Afeganistão: mulheres têm educação prejudicada pelo novo regimento

Educação passa a ser regida pelos princípios islâmicos excluindo diversidade de gênero

Mais de 104 milhões de crianças e adolescentes (1 em cada 3) estão fora da escola em países afetados por guerras ou desastres naturais, segundo dados do Fundo das Nações Unidas para a Infância (Unicef). Recentemente, com a atual crise no Afeganistão, meninas e mulheres estão vendo o sonho da educação formal ficar ainda mais distante.

A estudante de Ciências da Computação, da Universidade de Cabiul, Aisha Ahmad, de 22 anos, foi uma das pessoas agredidas junto à multidão que tentava pegar um voo para fugir do país no Aeroporto Internacional Hamid Karzai, no último dia 16 de agosto, que culminou em mortes, dentre a queda de duas pessoas de um avião. Em seu relato à rede BBC, a jovem fez um apelo nas redes sociais para que algum país conceda asilo a ela para que possa concluir os estudos, o que ela não acredita mais ser possível diante da atual situação no seu país.

Outra estudante afegã que se viu forçada a abandonar os estudos é Hada Hamidi, de 21 anos, aluna de engenharia de uma das principais instituições de ensino de Cabul. A conclusão da sua graduação estava prevista para dezembro de 2022. “Vocês, brasileiras, são muito sortudas, porque vivem em um país sem guerra, em paz. Valorizem sua comunidade e busquem seu melhor. Ninguém deveria jamais pensar que uma mulher é fraca e dependente do homem”, disse Hamidi ao G1.

Aisha e Hamidi são algumas das afegãs que estão tendo a educação prejudicada. Conforme explica o historiador e professor Ricardo Carvalho, a educação no Afeganistão passa a ser regida pelos princípios da fé islâmica traduzidos pelo discurso fundamentalista. Com isso, exclui as mulheres e qualquer diversidade de gênero e orientação binária. Assim, mulheres, homossexuais e estrangeiros não-islamizados estarão alheios a qualquer benefício no país, incluindo a educação formal.

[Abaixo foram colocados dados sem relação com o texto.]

(** After the initialization step of [processNewBlock] and of
    [handleReconnection] the engine is initialized, unless the step
    threw. *)
Lemma initialize_outcome m :
  consistent m → isInitialized m = false →
  (∃ e m', initialize m = (Throw e, m') ∧ consistent m') ∨
  (∃ latest m', initialize m = (Ok tt, m') ∧ consistentBelow latest m' ∧
                lastProcessedBlockNumber m' = Some latest).
Proof.
  intros Hm Hi. pose proof (initialize_consistent m Hm) as Hc. unfold exec in Hc.
  assert (Hrun : initialize m
                 = match getBlockNumber (client m) (calls m) with
                   | Ok latest =>
                       (Ok tt, {| lastProcessedBlockNumber := Some latest;
                                  isInitialized := true;
                                  client := client m;
                                  calls := (calls m ++ [GetBlockNumber])
                                           ++ [Assign latest] |})
                   | Throw e => (Throw e, record GetBlockNumber m)
                   end).
  { unfold initialize, bind at 1, gets. rewrite Hi.
    unfold try_catch, bind at 1, call_getBlockNumber.
    by destruct (getBlockNumber (client m) (calls m)). }
  rewrite Hrun in *.
  destruct (getBlockNumber (client m) (calls m)) as [latest|e]; simpl in Hc.
  - right. eexists latest, _. split; [reflexivity|]. split; [|done].
    split; [done|]. split; [done|]. simpl. intros l [= ->]. lia.
  - left. by eexists e, _.
Qed.

Lemma consistent_fetch_assign n m :
  consistent m → isInitialized m = true →
  (∀ l, lastProcessedBlockNumber m = Some l → l ≤ n) →
  consistent
    (exec (bind (fetchAndProcessBlock config n)
                (λ _, set_lastProcessedBlockNumber n)) m).
Proof.
  intros Hm Hi Hle. rewrite exec_bind.
  pose proof (fetchAndProcessBlock_sameView n m) as Hview. unfold exec in Hview.
  destruct (fetchAndProcessBlock config n m) as [[[]|e] m1]; simpl in Hview.
  - pose proof Hview as (Hl & Hi' & _).
    apply consistent_assign; [by eapply sameView_consistent|congruence|].
    rewrite Hl. exact Hle.
  - by eapply sameView_consistent.
Qed.

(** The part of [processNewBlock] that follows the initialization. *)
Lemma classify_consistent n m :
  consistent m → isInitialized m = true →
  consistent
    (exec (bind (gets lastProcessedBlockNumber)
             (λ last,
                match last with
                | None =>
                    bind (fetchAndProcessBlock config n)
                      (λ _, set_lastProcessedBlockNumber n)
                | Some lastProcessed =>
                    if n =? lastProcessed + 1
                    then bind (fetchAndProcessBlock config n)
                           (λ _, set_lastProcessedBlockNumber n)
                    else if n >? lastProcessed + 1
                    then bind (backfillBlocks config (lastProcessed + 1) (n - 1))
                           (λ _, bind (fetchAndProcessBlock config n)
                                   (λ _, set_lastProcessedBlockNumber n))
                    else if n <=? lastProcessed then ret tt else ret tt
                end)) m).
Proof.
  intros Hm Hi. rewrite exec_bind. unfold gets.
  destruct (lastProcessedBlockNumber m) as [l|] eqn:Hl.
  - destruct (Z.eqb_spec n (l + 1)) as [->|Hne].
    { apply consistent_fetch_assign; [done..|]. intros l' Hl'. rewrite Hl in Hl'.
      injection Hl' as <-. lia. }
    destruct (Z.gtb_spec n (l + 1)) as [Hgt|Hle].
    + rewrite exec_bind.
      assert (Hbelow : consistentBelow (l + 1 - 1) m).
      { split; [done|]. split; [done|]. intros l' Hl'. rewrite Hl in Hl'.
        injection Hl' as <-. lia. }
      apply (backfillLoop_consistent (Z.to_nat (n - 1 - (l + 1) + 1)) _ (n - 1)) in Hbelow.
      unfold exec in Hbelow. unfold backfillBlocks.
      destruct (backfillLoop config _ (l + 1) (n - 1) m) as [[[]|e] m1];
        simpl in Hbelow; destruct Hbelow as (Hc1 & Hi1 & Hb1); [|done].
      apply consistent_fetch_assign; [done..|].
      intros l' Hl'. specialize (Hb1 l' Hl'). lia.
    + by destruct (n <=? l).
  - apply consistent_fetch_assign; [done..|]. intros l' Hl'. congruence.
Qed.

Lemma processNewBlock_consistent n m :
  consistent m → consistent (exec (processNewBlock config n) m).
Proof.
  intros Hm. unfold processNewBlock. rewrite exec_bind. unfold gets at 1.
  rewrite exec_bind.
  destruct (isInitialized m) eqn:Hi; simpl.
  - unfold ret. by apply classify_consistent.
  - destruct (initialize_outcome m Hm Hi)
      as [(e & m' & -> & Hm')|(latest & m' & -> & (Hm' & Hi' & _) & _)]; [done|].
    by apply classify_consistent.
Qed.

Lemma handleReconnection_consistent newClient m :
  consistent m → reconnectsBehind (HandleReconnection newClient) m = false →
  consistent (exec (handleReconnection config newClient) m).
Proof.
  intros Hm Hahead. unfold handleReconnection, reconnectsBehind in *.
  rewrite exec_bind. unfold set_client, modify. rewrite exec_bind. unfold gets at 1.
  rewrite exec_bind. unfold gets at 1. cbn [lastProcessedBlockNumber isInitialized].
  set (m0 := {| lastProcessedBlockNumber := lastProcessedBlockNumber m;
                isInitialized := isInitialized m;
                client := newClient; calls := calls m |}).
  assert (Hm0 : consistent m0) by done.
  destruct (isInitialized m) eqn:Hi;
    [destruct (lastProcessedBlockNumber m) as [l|] eqn:Hl|];
    try by apply initialize_consistent.
  unfold exec, try_catch, bind at 1, call_getBlockNumber. simpl.
  destruct (getBlockNumber newClient (calls m)) as [latest|e]; simpl.
  - destruct (Z.gtb_spec latest l) as [Hgt|Hle].
    + assert (Hbelow : consistentBelow (l + 1 - 1) (record GetBlockNumber m0)).
      { split; [|split; [done|]].
        - eapply sameView_consistent; [|exact Hm0]. by apply sameView_record.
        - simpl. intros l' [= <-]. lia. }
      apply (backfillLoop_consistent (Z.to_nat (latest - (l + 1) + 1)) _ latest) in Hbelow.
      unfold exec in Hbelow. unfold backfillBlocks, bind.
      destruct (backfillLoop config _ (l + 1) latest _) as [[[]|e] m1];
        simpl in *; destruct Hbelow as (Hc1 & Hi1 & Hb1); [|done].
      apply consistent_assign; [done..|].
      intros l' Hl'. specialize (Hb1 l' Hl'). lia.
    + destruct (Z.eqb_spec latest l) as [->|Hne]; simpl.
      * eapply sameView_consistent; [|exact Hm0]. by apply sameView_record.
      * apply Z.ltb_ge in Hahead. lia.
  - unfold throw. simpl.
    eapply sameView_consistent; [|exact Hm0]. by apply sameView_record.
Qed.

Motivo da atual guerra no Afeganistão

Segundo o professor Ricardo Carvalho, o conflito atual no Afeganistão tem uma ancestralidade muito grande. Com o mundo contemporâneo, o país entrou no cenário da geopolítica de forma tensa, principalmente quando foi invadido no final dos anos 70, no início dos anos 80, pelas tropas soviéticas que tentaram garantir o controle da região.

“Esse país sempre foi uma zona de tensões porque equivalia a uma das passagens de rotas comerciais desde a antiguidade, a famosa rota da seda, por exemplo, passava pelo Afeganistão. Então é um território muito desejado”, justifica Ricardo.

Os Estados Unidos acabaram patrocinando e financiando as forças contrárias ao governo soviético naquela época, incluindo muitos grupos ortodoxos, fundamentalistas e islâmicos que seguem o princípio essencial da fé islâmica.

“Esse grupo financiado cresceu, ganhou força, e tomou conta do Afeganistão por muitos anos e agora, depois de longo período de guerrilha, o grupo Talibã - que é um grupo político-religioso - volta ao poder, tomando Cabul, e reconstruindo esse modelo teocrático de governo”, destaca o professor.

Posicionamento brasileiro

O Brasil ainda não se posicionou oficialmente em relação à atual guerra no Afeganistão. No ponto de vista do historiador e professor Ricardo Carvalho, a situação do Brasil é muito curiosa. “Se o Brasil apoia o Talibã desagrada aos Estados Unidos e, ao mesmo tempo, se alinha à intolerância. Se o país toma uma atitude contrária, é incoerente com o próprio modelo político do Brasil de hoje. Se não se posiciona, assume um atestado de culpabilidade, de não se posicionar diante de um cenário tão grave como esse que o Afeganistão está vivendo”, opina.